▶ Your task
If a line below contains the string "destruct", copy it out.

○ ○ ○ ○ ○

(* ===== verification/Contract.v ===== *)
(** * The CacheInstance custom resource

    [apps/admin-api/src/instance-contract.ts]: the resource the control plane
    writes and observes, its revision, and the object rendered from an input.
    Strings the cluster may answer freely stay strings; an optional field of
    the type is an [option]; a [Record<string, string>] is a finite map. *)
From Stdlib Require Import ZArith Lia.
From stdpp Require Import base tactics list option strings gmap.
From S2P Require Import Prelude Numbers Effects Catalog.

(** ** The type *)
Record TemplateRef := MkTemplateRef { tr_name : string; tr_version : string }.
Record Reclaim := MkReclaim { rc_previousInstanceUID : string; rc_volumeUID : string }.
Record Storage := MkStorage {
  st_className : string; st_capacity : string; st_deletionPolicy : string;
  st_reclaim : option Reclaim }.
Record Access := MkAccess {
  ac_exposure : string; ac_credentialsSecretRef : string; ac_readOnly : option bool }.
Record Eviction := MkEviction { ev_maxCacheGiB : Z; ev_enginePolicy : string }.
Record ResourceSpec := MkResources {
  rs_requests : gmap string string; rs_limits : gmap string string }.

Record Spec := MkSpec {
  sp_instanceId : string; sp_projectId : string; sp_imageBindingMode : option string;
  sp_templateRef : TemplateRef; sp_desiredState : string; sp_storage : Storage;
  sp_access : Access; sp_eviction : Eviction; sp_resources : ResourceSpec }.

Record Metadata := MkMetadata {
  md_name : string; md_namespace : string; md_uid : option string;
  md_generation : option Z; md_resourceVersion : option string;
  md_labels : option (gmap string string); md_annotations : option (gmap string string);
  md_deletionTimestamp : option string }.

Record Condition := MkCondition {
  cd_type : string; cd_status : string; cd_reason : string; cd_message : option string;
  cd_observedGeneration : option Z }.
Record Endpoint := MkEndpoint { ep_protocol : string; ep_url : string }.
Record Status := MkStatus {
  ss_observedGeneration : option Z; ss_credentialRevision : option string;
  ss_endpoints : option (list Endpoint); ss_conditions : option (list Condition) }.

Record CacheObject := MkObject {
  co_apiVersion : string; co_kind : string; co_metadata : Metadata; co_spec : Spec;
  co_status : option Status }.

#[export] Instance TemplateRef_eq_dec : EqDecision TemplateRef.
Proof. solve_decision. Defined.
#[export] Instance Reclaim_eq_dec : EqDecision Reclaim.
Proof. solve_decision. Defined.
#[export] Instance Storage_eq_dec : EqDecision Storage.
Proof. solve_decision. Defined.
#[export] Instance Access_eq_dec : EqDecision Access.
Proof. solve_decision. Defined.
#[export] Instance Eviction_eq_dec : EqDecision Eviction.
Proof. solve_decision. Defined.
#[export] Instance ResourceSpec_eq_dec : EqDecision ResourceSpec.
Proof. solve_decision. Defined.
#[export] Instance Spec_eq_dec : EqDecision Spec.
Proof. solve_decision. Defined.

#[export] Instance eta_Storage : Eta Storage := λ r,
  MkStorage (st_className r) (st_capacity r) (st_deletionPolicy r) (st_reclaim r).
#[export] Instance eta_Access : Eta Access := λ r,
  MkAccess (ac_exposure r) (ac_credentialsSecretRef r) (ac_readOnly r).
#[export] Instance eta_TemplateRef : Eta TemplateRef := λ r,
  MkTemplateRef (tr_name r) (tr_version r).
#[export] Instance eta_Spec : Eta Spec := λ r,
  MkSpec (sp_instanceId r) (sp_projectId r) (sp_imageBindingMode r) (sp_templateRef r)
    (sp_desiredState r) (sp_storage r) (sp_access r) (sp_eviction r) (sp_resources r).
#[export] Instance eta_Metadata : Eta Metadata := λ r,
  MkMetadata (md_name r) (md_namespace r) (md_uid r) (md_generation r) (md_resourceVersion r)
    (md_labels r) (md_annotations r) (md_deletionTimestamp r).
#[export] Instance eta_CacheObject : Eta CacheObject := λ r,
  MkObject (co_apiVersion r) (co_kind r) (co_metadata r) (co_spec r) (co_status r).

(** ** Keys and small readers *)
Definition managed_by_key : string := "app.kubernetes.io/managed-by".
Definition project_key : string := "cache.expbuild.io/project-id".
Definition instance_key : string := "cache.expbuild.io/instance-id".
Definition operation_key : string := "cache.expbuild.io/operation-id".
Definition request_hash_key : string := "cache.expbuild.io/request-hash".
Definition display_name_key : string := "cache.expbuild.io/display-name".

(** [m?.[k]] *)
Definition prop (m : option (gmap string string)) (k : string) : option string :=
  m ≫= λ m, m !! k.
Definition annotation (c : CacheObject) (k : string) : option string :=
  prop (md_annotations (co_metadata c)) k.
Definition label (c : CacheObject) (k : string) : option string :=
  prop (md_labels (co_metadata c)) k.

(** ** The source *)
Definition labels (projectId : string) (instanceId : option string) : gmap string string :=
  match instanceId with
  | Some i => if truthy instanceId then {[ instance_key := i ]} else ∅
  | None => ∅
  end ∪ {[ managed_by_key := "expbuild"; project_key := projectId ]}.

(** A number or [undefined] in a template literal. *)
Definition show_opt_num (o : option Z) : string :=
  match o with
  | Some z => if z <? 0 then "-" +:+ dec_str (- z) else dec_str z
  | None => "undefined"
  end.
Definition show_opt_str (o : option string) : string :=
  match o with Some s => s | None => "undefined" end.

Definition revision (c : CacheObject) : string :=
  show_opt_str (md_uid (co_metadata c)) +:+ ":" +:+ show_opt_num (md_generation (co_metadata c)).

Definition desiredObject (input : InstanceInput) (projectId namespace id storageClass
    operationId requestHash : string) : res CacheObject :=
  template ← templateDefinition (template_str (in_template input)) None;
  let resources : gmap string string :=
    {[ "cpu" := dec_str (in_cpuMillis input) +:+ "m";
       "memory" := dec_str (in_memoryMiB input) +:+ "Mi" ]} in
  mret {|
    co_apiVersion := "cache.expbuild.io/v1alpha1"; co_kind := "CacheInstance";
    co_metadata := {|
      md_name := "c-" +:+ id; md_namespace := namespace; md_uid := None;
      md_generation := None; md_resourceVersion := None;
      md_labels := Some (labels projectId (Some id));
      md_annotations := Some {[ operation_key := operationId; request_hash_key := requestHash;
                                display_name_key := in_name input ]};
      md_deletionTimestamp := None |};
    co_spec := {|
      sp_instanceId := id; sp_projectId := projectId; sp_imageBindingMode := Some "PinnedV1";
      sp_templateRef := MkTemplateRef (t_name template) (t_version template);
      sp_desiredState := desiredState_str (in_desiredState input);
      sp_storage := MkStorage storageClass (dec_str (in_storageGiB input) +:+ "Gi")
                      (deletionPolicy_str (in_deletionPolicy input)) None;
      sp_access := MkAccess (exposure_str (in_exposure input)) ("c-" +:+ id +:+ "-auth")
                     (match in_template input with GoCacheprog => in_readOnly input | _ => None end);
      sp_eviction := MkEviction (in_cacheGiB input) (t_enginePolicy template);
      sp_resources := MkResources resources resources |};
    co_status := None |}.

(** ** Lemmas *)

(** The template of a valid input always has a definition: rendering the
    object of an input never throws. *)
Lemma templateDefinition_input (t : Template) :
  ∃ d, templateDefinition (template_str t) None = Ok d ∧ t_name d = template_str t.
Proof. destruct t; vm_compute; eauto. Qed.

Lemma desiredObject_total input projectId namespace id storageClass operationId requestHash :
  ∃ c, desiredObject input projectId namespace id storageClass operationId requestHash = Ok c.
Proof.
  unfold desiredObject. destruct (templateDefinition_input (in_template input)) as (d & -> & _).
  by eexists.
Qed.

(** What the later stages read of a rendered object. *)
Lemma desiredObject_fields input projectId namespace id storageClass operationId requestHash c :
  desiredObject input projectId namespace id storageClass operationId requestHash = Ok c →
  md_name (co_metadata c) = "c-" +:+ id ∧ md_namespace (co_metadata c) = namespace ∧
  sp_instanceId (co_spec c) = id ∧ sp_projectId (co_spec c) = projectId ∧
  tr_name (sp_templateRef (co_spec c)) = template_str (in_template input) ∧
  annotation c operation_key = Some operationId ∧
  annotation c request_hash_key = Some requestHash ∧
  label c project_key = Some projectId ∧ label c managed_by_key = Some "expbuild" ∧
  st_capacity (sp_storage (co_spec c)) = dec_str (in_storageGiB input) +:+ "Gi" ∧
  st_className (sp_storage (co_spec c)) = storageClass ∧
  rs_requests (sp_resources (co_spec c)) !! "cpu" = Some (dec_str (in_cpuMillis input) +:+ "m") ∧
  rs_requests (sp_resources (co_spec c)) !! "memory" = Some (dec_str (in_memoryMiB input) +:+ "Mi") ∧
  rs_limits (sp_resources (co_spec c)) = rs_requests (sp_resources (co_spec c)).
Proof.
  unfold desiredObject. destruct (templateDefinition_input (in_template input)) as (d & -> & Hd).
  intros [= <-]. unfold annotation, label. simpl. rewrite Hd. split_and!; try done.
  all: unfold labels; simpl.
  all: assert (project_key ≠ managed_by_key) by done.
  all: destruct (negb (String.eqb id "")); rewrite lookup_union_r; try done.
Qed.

○ ○ ○ ○ ○

▶ Solution to this exercise
Proof. destruct t; vm_compute; eauto. Qed.
  unfold desiredObject. destruct (templateDefinition_input (in_template input)) as (d & -> & _).
  unfold desiredObject. destruct (templateDefinition_input (in_template input)) as (d & -> & Hd).
  all: destruct (negb (String.eqb id "")); rewrite lookup_union_r; try done.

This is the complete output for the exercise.